When you gotta go … you can’t go here
When you’ve got to go, you’ve got to go. It’s the law of nature, right? Just physiological fact, the way of the renal system, yes?
If you are lucky — and not at home, work or woods — you are in the right place at the right time when nature calls.
If you are unlucky, you are Mark Jackson.
Jackson is 49 and, like most adults, has never had a problem like this.
But he had a big problem on the night of Feb. 5, a Tuesday, when he had to go RIGHT NOW and was denied access to the bathroom inside the 24-hour Circle K at Central and Wyoming NE.
That led him to — how to put this delicately? — make do with a mop bucket discreetly set off in a corner of the store. That led the clerks to call 911. More troubling than the misuse of a mop bucket, however urgently required, is the reason Jackson said the clerks denied him entrance to the store’s public bathroom.
“They told me I was big, black and intimidating,” he said.
And yes, Jackson is big. He’s 6-foot-4 with an athletic build. He
is also black.
But intimidating? That’s in the eye of the beholder.
Lou Valdes, vice president for operations for Circle K’s Southwestern region and spokesman for those beholders, declined comment beyond saying the incident is under review.
So behold this: Jackson has devoted much of his life to teaching school-age children how to be more confident and caring. For years, he ran a basketball camp for disadvantaged youths. He is the creator of the Way of the Snail, a program that seeks to empower children and teach them skills to resolve conflicts and insulate themselves from bullying, slowly, patiently, like a snail. He and his program were featured in a Journal article published in June 2011.
But on Feb. 5, none of his conflict resolution skills worked with the two clerks on duty.
“I’m good with most of the clerks there, but these guys must have been new,” he said. “I’m pretty much known in those establishments around there as always being cheery, joking around.”
Jackson said that night he was dressed in a yellow T-shirt and blue sweatpants, his workout clothes from the gym, where he had gone that night. He had also stopped by a friend’s house, he said.
Jackson was on his way home when he needed to use the bathroom. He decided to stop at the Circle K, which is also connected to a 24-hour McDonald’s, to purchase a Journal and use the bathroom, a facility he had used many times before.
It was just after 10:30 p.m., according to Albuquerque police records.
Jackson said he asked the clerks to unlock the bathroom door, which requires a clerk to press a button behind the counter. The clerks refused, saying it was their policy not to allow patrons to use the bathrooms at that hour of the night.
Signs on the bathroom doors say that the facilities are for customers and that a receipt is required as proof. No sign indicates the bathrooms are closed to the public at night, and no one at Circle K would confirm that policy.
“I told them, ‘Look, I have diabetes, and sometimes that means when I have to go to the bathroom, I have to go quick,’ ” he said. “That’s when they told me I was too big and black, as if I was some sort of monster.”
Jackson said he was left with choosing either to urinate outside, on himself or in the mop bucket next to the employees’ back room. It was, he said, an emergency.

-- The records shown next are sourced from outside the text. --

Lemma slice_ok {E A} (l : list A) a b :
  0 ≤ a ≤ b → b ≤ len l → ∃ s, slice (E := E) l a b = Ok s.
Proof.
  intros Ha Hb. unfold slice.
  rewrite (proj2 (Z.leb_le 0 a)), (proj2 (Z.leb_le a b)), (proj2 (Z.leb_le b _)) by lia.
  cbn [andb]. eauto.
Qed.

Lemma idx_ok {E A} (l : list A) i : 0 ≤ i < len l → ∃ x, idx (E := E) l i = Ok x.
Proof.
  unfold idx, len. intros Hi. rewrite (proj2 (Z.ltb_ge _ 0)) by lia.
  destruct (lookup_lt_is_Some_2 l (Z.to_nat i)) as [x ->]; [lia|eauto].
Qed.

(** Splitting a list at a length. *)
Lemma split_at {A} (l : list A) n :
  0 ≤ n ≤ len l → ∃ pre post, l = pre ++ post ∧ len pre = n.
Proof.
  intros Hn. exists (take (Z.to_nat n) l), (drop (Z.to_nat n) l).
  rewrite take_drop. split; [done|]. unfold len in *. rewrite length_take. lia.
Qed.

Lemma checked_add_some a b c : checked_add a b = Some c ↔ c = a + b ∧ a + b ≤ USIZE_MAX.
Proof. unfold checked_add. case_match; to_prop; naive_solver lia. Qed.

Lemma checked_sub_some a b c : checked_sub a b = Some c ↔ c = a - b ∧ b ≤ a.
Proof. unfold checked_sub. case_match; to_prop; naive_solver lia. Qed.

Lemma checked_mul_some a b c : checked_mul a b = Some c ↔ c = a * b ∧ a * b ≤ USIZE_MAX.
Proof. unfold checked_mul. case_match; to_prop; naive_solver lia. Qed.

Lemma checked_add_ok a b : a + b ≤ USIZE_MAX → checked_add a b = Some (a + b).
Proof. intros. by apply checked_add_some. Qed.

Lemma checked_sub_ok a b : b ≤ a → checked_sub a b = Some (a - b).
Proof. intros. by apply checked_sub_some. Qed.

Lemma checked_mul_ok a b : a * b ≤ USIZE_MAX → checked_mul a b = Some (a * b).
Proof. intros. by apply checked_mul_some. Qed.

(** ** Octets *)

Lemma u16_to_from a b : u8 a → u8 b → u16_to_be_bytes (u16_from_be_bytes a b) = [a; b].
Proof.
  unfold u8, u16_to_be_bytes, u16_from_be_bytes. intros Ha Hb.
  f_equal; [|f_equal]; Z.div_mod_to_equations; lia.
Qed.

It was also emergency enough, apparently, for one of the clerks to call 911.
Police records show an officer arrived seven minutes after the call was dispatched, spoke to all parties and left without making an arrest or issuing a citation.
“The officer made a discretionary call to simply have him (Jackson) leave the property after purchasing his newspaper,” Albuquerque police spokeswoman Tasia Martinez said.

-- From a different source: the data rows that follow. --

(* ===== verification/Text.v ===== *)
(** The part of Rust's [str] that the sources use.  A string is the list of its
    characters, and a character is its Unicode scalar value, so comparing two
    lists in order is comparing the two strings: UTF-8 preserves the order of the
    scalar values. *)
From S2P Require Import Prelude.

Abbreviation str := (list Z).

(** A literal of the source, which is ASCII. *)
Definition lit (s : string) : str := Z.of_N ∘ Ascii.N_of_ascii <$> String.list_ascii_of_string s.

Definition SLASH : Z := 47.
Definition COLON : Z := 58.
Definition STAR : Z := 42.

(** [char::is_whitespace]: the Unicode property White_Space. *)
Definition is_whitespace (c : Z) : bool :=
  (9 <=? c) && (c <=? 13) || (c =? 32) || (c =? 133) || (c =? 160) || (c =? 5760)
  || (8192 <=? c) && (c <=? 8202) || (c =? 8232) || (c =? 8233) || (c =? 8239)
  || (c =? 8287) || (c =? 12288).

(** [char::is_control]: the Unicode category Cc. *)
Definition is_control (c : Z) : bool := (0 <=? c) && (c <=? 31) || (127 <=? c) && (c <=? 159).

Fixpoint trim_start (s : str) : str :=
  match s with
  | c :: r => if is_whitespace c then trim_start r else s
  | [] => []
  end.

Definition trim_end (s : str) : str := reverse (trim_start (reverse s)).

Definition trim (s : str) : str := trim_end (trim_start s).

Definition starts_with (s : str) (c : Z) : bool :=
  match s with
  | d :: _ => d =? c
  | [] => false
  end.

Definition ends_with (s : str) (c : Z) : bool := starts_with (reverse s) c.

Definition contains (s : str) (c : Z) : bool := existsb (Z.eqb c) s.

(** [strip_suffix] with a string pattern. *)
Definition strip_suffix (s suffix : str) : option str :=
  let n := (length s - length suffix)%nat in
  if bool_decide (drop n s = suffix) then Some (take n s) else None.

(** [strip_prefix] with a string pattern. *)
Definition strip_prefix (s pre : str) : option str :=
  if bool_decide (take (length pre) s = pre) then Some (drop (length pre) s) else None.

(** [as_bytes]: the UTF-8 encoding. *)
Definition char_utf8 (c : Z) : bytes :=
  if c <? 128 then [c]
  else if c <? 2048 then [192 + c / 64; 128 + Z.modulo c 64]
  else if c <? 65536 then
    [224 + c / 4096; 128 + Z.modulo (c / 64) 64; 128 + Z.modulo c 64]
  else
    [240 + c / 262144; 128 + Z.modulo (c / 4096) 64; 128 + Z.modulo (c / 64) 64;
     128 + Z.modulo c 64].

Definition as_bytes (s : str) : bytes := mjoin (char_utf8 <$> s).

(** [str::len], which counts octets. *)
Definition str_len (s : str) : Z := len (as_bytes s).

(** A scalar value fits in 21 bits. *)
Definition chars_ok (s : str) : Prop := Forall (λ c, 0 ≤ c < 1114112) s.

(** [split] and [split_once] with a character pattern. *)
Fixpoint split (s : str) (c : Z) : list str :=
  match s with
  | [] => [[]]
  | d :: r =>
      if d =? c then [] :: split r c
      else match split r c with
           | part :: parts => (d :: part) :: parts
           | [] => [[d]]
           end
  end.

Fixpoint split_once (s : str) (c : Z) : option (str * str) :=
  match s with
  | [] => None
  | d :: r =>
      if d =? c then Some ([], r)
      else match split_once r c with
           | Some (before, after) => Some (d :: before, after)
           | None => None
           end
  end.

(** [join] of a slice of strings. *)
Fixpoint join (parts : list str) (sep : str) : str :=
  match parts with
  | [] => []
  | [part] => part
  | part :: rest => part ++ sep ++ join rest sep
  end.

(** ** Ordered sets of strings

    [BTreeSet<String>], as the strictly ascending list of its elements, which is
    the order its iterator yields them in. *)

Fixpoint str_cmp (s t : str) : comparison :=
  match s, t with
  | [], [] => Eq
  | [], _ :: _ => Lt
  | _ :: _, [] => Gt
  | c :: s', d :: t' =>
      match c ?= d with
      | Eq => str_cmp s' t'
      | o => o
      end
  end.

Fixpoint set_insert (x : str) (l : list str) : list str :=
  match l with
  | [] => [x]
  | y :: r =>
      match str_cmp x y with
      | Lt => x :: l
      | Eq => l
      | Gt => y :: set_insert x r
      end
  end.

(** [collect::<BTreeSet<_>>()]. *)
Definition set_collect (l : list str) : list str := foldl (λ s x, set_insert x s) [] l.

(** ** Lemmas *)

Lemma str_cmp_eq s t : str_cmp s t = Eq ↔ s = t.
Proof.
  revert t. induction s as [|c s IH]; intros [|d t]; cbn; try done.
  destruct (Z.compare_spec c d) as [->|?|?]; [rewrite IH; naive_solver| |];
    split; try done; intros [= -> ->]; lia.
Qed.

Lemma elem_of_set_insert x y l : x ∈ set_insert y l ↔ x = y ∨ x ∈ l.
Proof.
  induction l as [|z l IH]; cbn; [set_solver|].
  destruct (str_cmp y z) eqn:Hc; [apply str_cmp_eq in Hc as ->| |]; set_solver.
Qed.

Lemma elem_of_set_collect x l : x ∈ set_collect l ↔ x ∈ l.
Proof.
  enough (∀ acc, x ∈ foldl (λ s x, set_insert x s) acc l ↔ x ∈ acc ∨ x ∈ l) as H
    by (unfold set_collect; rewrite H; set_solver).
  induction l as [|y l IH]; intros acc; cbn; [set_solver|].
  rewrite IH, elem_of_set_insert. set_solver.
Qed.

Lemma trim_start_id s : (∀ c, head s = Some c → is_whitespace c = false) → trim_start s = s.
Proof. destruct s as [|c s]; [done|]. cbn. intros H. by rewrite (H c). Qed.

(** A string whose two ends are not white space is not changed by [trim]. *)
Lemma trim_id s :
  (∀ c, head s = Some c → is_whitespace c = false) →
  (∀ c, last s = Some c → is_whitespace c = false) → trim s = s.
Proof.
  intros Hh Hl. unfold trim, trim_end. rewrite (trim_start_id s) by done.
  rewrite trim_start_id; [apply reverse_involutive|]. by rewrite head_reverse.
Qed.

Lemma contains_false s c : contains s c = false ↔ c ∉ s.
Proof.
  unfold contains. induction s as [|d s IH]; cbn; [set_solver|].
  rewrite orb_false_iff, IH, Z.eqb_neq. set_solver.
Qed.

Lemma ends_with_last s c : ends_with s c = true ↔ last s = Some c.
Proof.
  unfold ends_with. rewrite <- head_reverse. destruct (reverse s); cbn; [done|].
  rewrite Z.eqb_eq. naive_solver.
Qed.

Lemma strip_suffix_app s suffix : strip_suffix (s ++ suffix) suffix = Some s.
Proof.
  unfold strip_suffix. rewrite List.length_app.
  replace (length s + length suffix - length suffix)%nat with (length s) by lia.
  by rewrite drop_app_length, take_app_length, bool_decide_true by done.
Qed.

Lemma strip_suffix_some s suffix base : strip_suffix s suffix = Some base ↔ s = base ++ suffix.
Proof.
  split; [|intros ->; apply strip_suffix_app].
  unfold strip_suffix. case_bool_decide as Hd; [|done]. intros [= <-].
  by rewrite <- Hd at 2; rewrite take_drop.
Qed.

Lemma strip_suffix_none s suffix : (∀ base, s ≠ base ++ suffix) → strip_suffix s suffix = None.
Proof.
  intros H. destruct (strip_suffix s suffix) as [base|] eqn:Hs; [|done].
  apply strip_suffix_some in Hs as ->. by destruct (H base).
Qed.

Lemma split_app part rest c : c ∉ part → split (part ++ c :: rest) c = part :: split rest c.
Proof.
  induction part as [|d part IH]; intros Hc; cbn.
  - by rewrite Z.eqb_refl.
  - rewrite (proj2 (Z.eqb_neq d c)), IH by set_solver. done.
Qed.

Lemma split_single part c : c ∉ part → split part c = [part].
Proof.
  induction part as [|d part IH]; intros Hc; cbn; [done|].
  rewrite (proj2 (Z.eqb_neq d c)), IH by set_solver. done.
Qed.

Lemma split_once_app a b c : c ∉ a → split_once (a ++ c :: b) c = Some (a, b).
Proof.
  induction a as [|d a IH]; intros Hc; cbn.
  - by rewrite Z.eqb_refl.
  - rewrite (proj2 (Z.eqb_neq d c)), IH by set_solver. done.
Qed.

Lemma strip_prefix_some s pre rest : strip_prefix s pre = Some rest ↔ s = pre ++ rest.
Proof.
  unfold strip_prefix. split.
  - case_bool_decide as Hp; [|done]. intros [= <-]. by rewrite <- Hp at 1; rewrite take_drop.
  - intros ->. by rewrite take_app_length, drop_app_length, bool_decide_true.
Qed.

Lemma lit_inj s t : lit s = lit t → s = t.
Proof.
  intros H. apply (list_fmap_eq_inj (Z.of_N ∘ Ascii.N_of_ascii)) in H.
  - rewrite <- (String.string_of_list_ascii_of_string s), H.
    apply String.string_of_list_ascii_of_string.
  - intros a b Hab%N2Z.inj. rewrite <- (Ascii.ascii_N_embedding a), Hab.
    apply Ascii.ascii_N_embedding.
Qed.

Lemma lit_chars_ok s : chars_ok (lit s).
Proof.
  apply Forall_fmap, Forall_forall. intros a _. cbn.
  pose proof (Ascii.N_ascii_bounded a). lia.
Qed.

(** The encoding of a character is no prefix of another's. *)
Lemma char_utf8_inj c d r r' :
  0 ≤ c < 1114112 → 0 ≤ d < 1114112 → char_utf8 c ++ r = char_utf8 d ++ r' → c = d ∧ r = r'.
Proof.
  unfold char_utf8. intros Hc Hd.
  repeat match goal with |- context [?a <? ?b] => destruct (Z.ltb_spec a b) end;
    cbn [app]; intros [=]; split; subst; try done; Z.div_mod_to_equations; lia.
Qed.

Lemma as_bytes_inj s t : chars_ok s → chars_ok t → as_bytes s = as_bytes t → s = t.
Proof.
  assert (∀ c, char_utf8 c ≠ []) as Hnil by (intros c; unfold char_utf8; by rust_cases).
  revert t. induction s as [|c s IH]; intros [|d t] Hs Ht; unfold as_bytes; cbn; try done.
  - intros He%eq_sym. apply app_eq_nil in He as [He _]. by apply Hnil in He.
  - intros He. apply app_eq_nil in He as [He _]. by apply Hnil in He.
  - apply Forall_cons in Hs as [Hc Hs], Ht as [Hd Ht]. intros He.
    apply char_utf8_inj in He as [-> He]; [|done..]. f_equal. by apply IH.
Qed.

Lemma split_cons s c : ∃ part parts, split s c = part :: parts.
Proof. induction s as [|d s (p & ps & IH)]; cbn; [eauto|]. rewrite IH. case_match; eauto. Qed.

Lemma split_join s c : join (split s c) [c] = s.
Proof.
  induction s as [|d s IH]; [done|]. cbn [split].
  destruct (split_cons s c) as (p & ps & Hp). rewrite Hp in *.
  destruct (Z.eqb_spec d c) as [->|_]; [change (c :: join (p :: ps) [c] = c :: s); by rewrite IH|].
  transitivity (d :: join (p :: ps) [c]); [by destruct ps|by rewrite IH].
Qed.

Lemma split_parts s c : Forall (λ part, c ∉ part) (split s c).
Proof.
  induction s as [|d s IH]; cbn; [repeat constructor; set_solver|].
  destruct (split_cons s c) as (p & ps & Hp). rewrite Hp in *. apply Forall_cons in IH as [Hc IH].
  destruct (Z.eqb_spec d c); repeat constructor; try done; set_solver.
Qed.

Lemma join_split parts c :
  parts ≠ [] → Forall (λ part, c ∉ part) parts → split (join parts [c]) c = parts.
Proof.
  induction parts as [|p [|q parts] IH]; intros Hne Hp; [done| |].
  - apply split_single. by apply Forall_inv in Hp.
  - apply Forall_cons in Hp as [Hc Hp].
    change (split (p ++ c :: join (q :: parts) [c]) c = p :: q :: parts).
    by rewrite split_app, IH.
Qed.

(** What [trim] leaves has no white space at its ends. *)
Lemma trim_start_head s c : head (trim_start s) = Some c → is_whitespace c = false.
Proof. induction s as [|d s IH]; cbn; [done|]. case_match; [done|]. by intros [= <-]. Qed.

Lemma trim_start_suffix s : ∃ pre, s = pre ++ trim_start s.
Proof.
  induction s as [|c s [pre IH]]; [by exists []|]. cbn. case_match; [|by exists []].
  exists (c :: pre). cbn. by rewrite <- IH.
Qed.

Lemma trim_end_prefix s : ∃ post, s = trim_end s ++ post.
Proof.
  destruct (trim_start_suffix (reverse s)) as [pre Hp]. exists (reverse pre).
  unfold trim_end. by rewrite <- reverse_app, <- Hp, reverse_involutive.
Qed.

Lemma trim_idem s : trim (trim s) = trim s.
Proof.
  apply trim_id; intros c; unfold trim.
  - intros Hh. destruct (trim_end_prefix (trim_start s)) as [post Hp].
    destruct (trim_end (trim_start s)) as [|d l]; [done|]. injection Hh as ->.
    apply (trim_start_head s). by rewrite Hp.
  - unfold trim_end. rewrite <- head_reverse, reverse_involutive. apply trim_start_head.
Qed.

To be fair, the Circle K at Central and Wyoming is in a location that has had its share of crime, drunks, prostitutes and problem patrons, especially at night.
But Circle K’s restroom restriction is flush with building code violations and, one can argue, the code of humanity. The American Restroom Association — yes, there is such a thing — says that most municipalities, including Albuquerque, adhere to the 2009 International Building Code, which requires public toilet facilities to be available at all times during business hours, except for periodic cleaning.
“After all the code speak, everyone associated with the activities of the building are to have access to toilet facilities,” Albuquerque Chief Building Official Land Clark said.
Violators are issued notices of correction; if the violation continues, the city’s Building and Safety Division issues a citation and would take “any legal action at our disposal,” Clark said.
Jackson says Circle K has some explaining to do — and an apology to make.
“I teach children to stand up for themselves, and so now I am standing up for me,” he said. “What happened to me was embarrassing, humiliating, discriminatory and wrong. It’s 2013. We shouldn’t have to do this anymore.”